Edwards was born in Chicago and grew up in Illinois, Michigan, Massachusetts, Belgium, and Washington, D.C. He earned a B.A. in Literature from Yale and a Ph.D. in English and Comparative Literature from Columbia. He taught at Rutgers before returning to Columbia in 2007 to take up his current position as Professor of English and Comparative Literature.

 Edwards is at work on three different projects. “Black Radicalism and the Archive” considers the collecting activities of black artists and intellectuals including Arturo Schomburg, Hubert Harrison, Ada “Bricktop” Smith, Alexander Gumby, and C. L. R. James. Edwards describes the book, an early version of which he presented as Du Bois Lectures at Harvard in 2015, as an exploration of the larger question of “what it means to consider archival practice – a commitment to historical documentation and preservation – as an integral element of political radicalism.”

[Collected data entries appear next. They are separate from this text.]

(** * aqsatravels: sale entry form and sales dashboards

    A shallow embedding of the point-of-sale form
    ([src/components/product-entry-form.tsx]) and of the three sales
    dashboards of the repository, with the properties the specification
    states about them.

    Modelling conventions.
    - A JavaScript [number] is an exact rational, or [NaN]: type [number]
      below.  IEEE-754 rounding and the infinities are outside the model;
      the concrete evaluations below come out the same in doubles.
    - A JavaScript string is a [string]; [parseInt], [parseFloat], [trim]
      and [toFixed] work on the characters, following ECMA-262.
    - A React component is its state record; an event handler is a function
      on the state, and the effect hooks are run until the dependencies
      stop changing ([rerender]).
    - A [Date] is the number of milliseconds of local civil time since
      1970-01-01T00:00 (time zones are outside the model). *)

From Stdlib Require Import ZArith QArith Qround Qabs Qminmax List String Ascii Bool Lia Lqa.
Import ListNotations.

Local Open Scope string_scope.
Local Open Scope Z_scope.

(* ================================================================== *)
(** * JavaScript primitives *)
(* ================================================================== *)

Module JS.

(** A [number]: [None] is [NaN]. *)
Definition number : Type := option Q.

Definition NaN : number := None.
Definition num (q : Q) : number := Some q.

Definition isNaN (x : number) : bool :=
  match x with None => true | Some _ => false end.

Definition Qltb (a b : Q) : bool := negb (Qle_bool b a).

Definition mul (a b : number) : number :=
  match a, b with Some x, Some y => Some (x * y)%Q | _, _ => None end.

Definition sub (a b : number) : number :=
  match a, b with Some x, Some y => Some (x - y)%Q | _, _ => None end.

(** [a < b]; any comparison with [NaN] is false. *)
Definition lt (a b : number) : bool :=
  match a, b with Some x, Some y => Qltb x y | _, _ => false end.

Definition gt (a b : number) : bool := lt b a.

Definition ge (a b : number) : bool :=
  match a, b with Some x, Some y => Qle_bool y x | _, _ => false end.

(** [x || 0]: [NaN] and zero are falsy. *)
Definition or_zero (x : number) : Q :=
  match x with
  | Some q => if Qeq_bool q 0 then 0%Q else q
  | None => 0%Q
  end.

(** A string is truthy when it is not empty. *)
Definition nonempty (s : string) : bool :=
  match s with EmptyString => false | _ => true end.

(** ** Characters *)

Definition is_digit (c : ascii) : bool :=
  let n := nat_of_ascii c in ((48 <=? n) && (n <=? 57))%nat.

Definition digit_val (c : ascii) : Z := Z.of_nat (nat_of_ascii c - 48).

Definition digit_char (d : Z) : ascii := ascii_of_nat (48 + Z.to_nat d).

(** White space of [StrWhiteSpaceChar] in the 8-bit range: TAB, LF, VT, FF,
    CR, SP and NBSP. *)
Definition is_space (c : ascii) : bool :=
  let n := nat_of_ascii c in
  ((9 <=? n) && (n <=? 13) || (n =? 32) || (n =? 160))%nat.

Fixpoint skip_ws (s : string) : string :=
  match s with
  | String c r => if is_space c then skip_ws r else s
  | EmptyString => EmptyString
  end.

Fixpoint rev_string (acc s : string) : string :=
  match s with
  | String c r => rev_string (String c acc) r
  | EmptyString => acc
  end.

(** [String.prototype.trim]. *)
Definition trim (s : string) : string :=
  rev_string "" (skip_ws (rev_string "" (skip_ws s))).

(** The longest prefix of decimal digits, and what follows it. *)
Fixpoint span_digits (s : string) : string * string :=
  match s with
  | String c r =>
      if is_digit c
      then let '(ds, rest) := span_digits r in (String c ds, rest)
      else (EmptyString, s)
  | EmptyString => (EmptyString, EmptyString)
  end.

(** The value of a run of digits, most significant first. *)
Fixpoint digits_value (acc : Z) (s : string) : Z :=
  match s with
  | String c r => digits_value (acc * 10 + digit_val c) r
  | EmptyString => acc
  end.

 Edwards is also working on a book-length cultural history of the downtown New York “loft jazz” scene in New York in the 1970s, when musicians such as Ornette Coleman and Sam Rivers opened their own performance spaces in SoHo. And finally, he is writing a study called “Art of the Lecture,” a book project he began during his tenure as a 2015 Guggenheim Fellow.

 Edwards began his career in the dance world, and from 1992 to 1996 he co-directed, choreographed, and danced in the collaborative company 8 Lives Dance Collective, which performed at Jacob’s Pillow and the Merce Cunningham Studio, among other venues. He currently resides in Harlem with his family.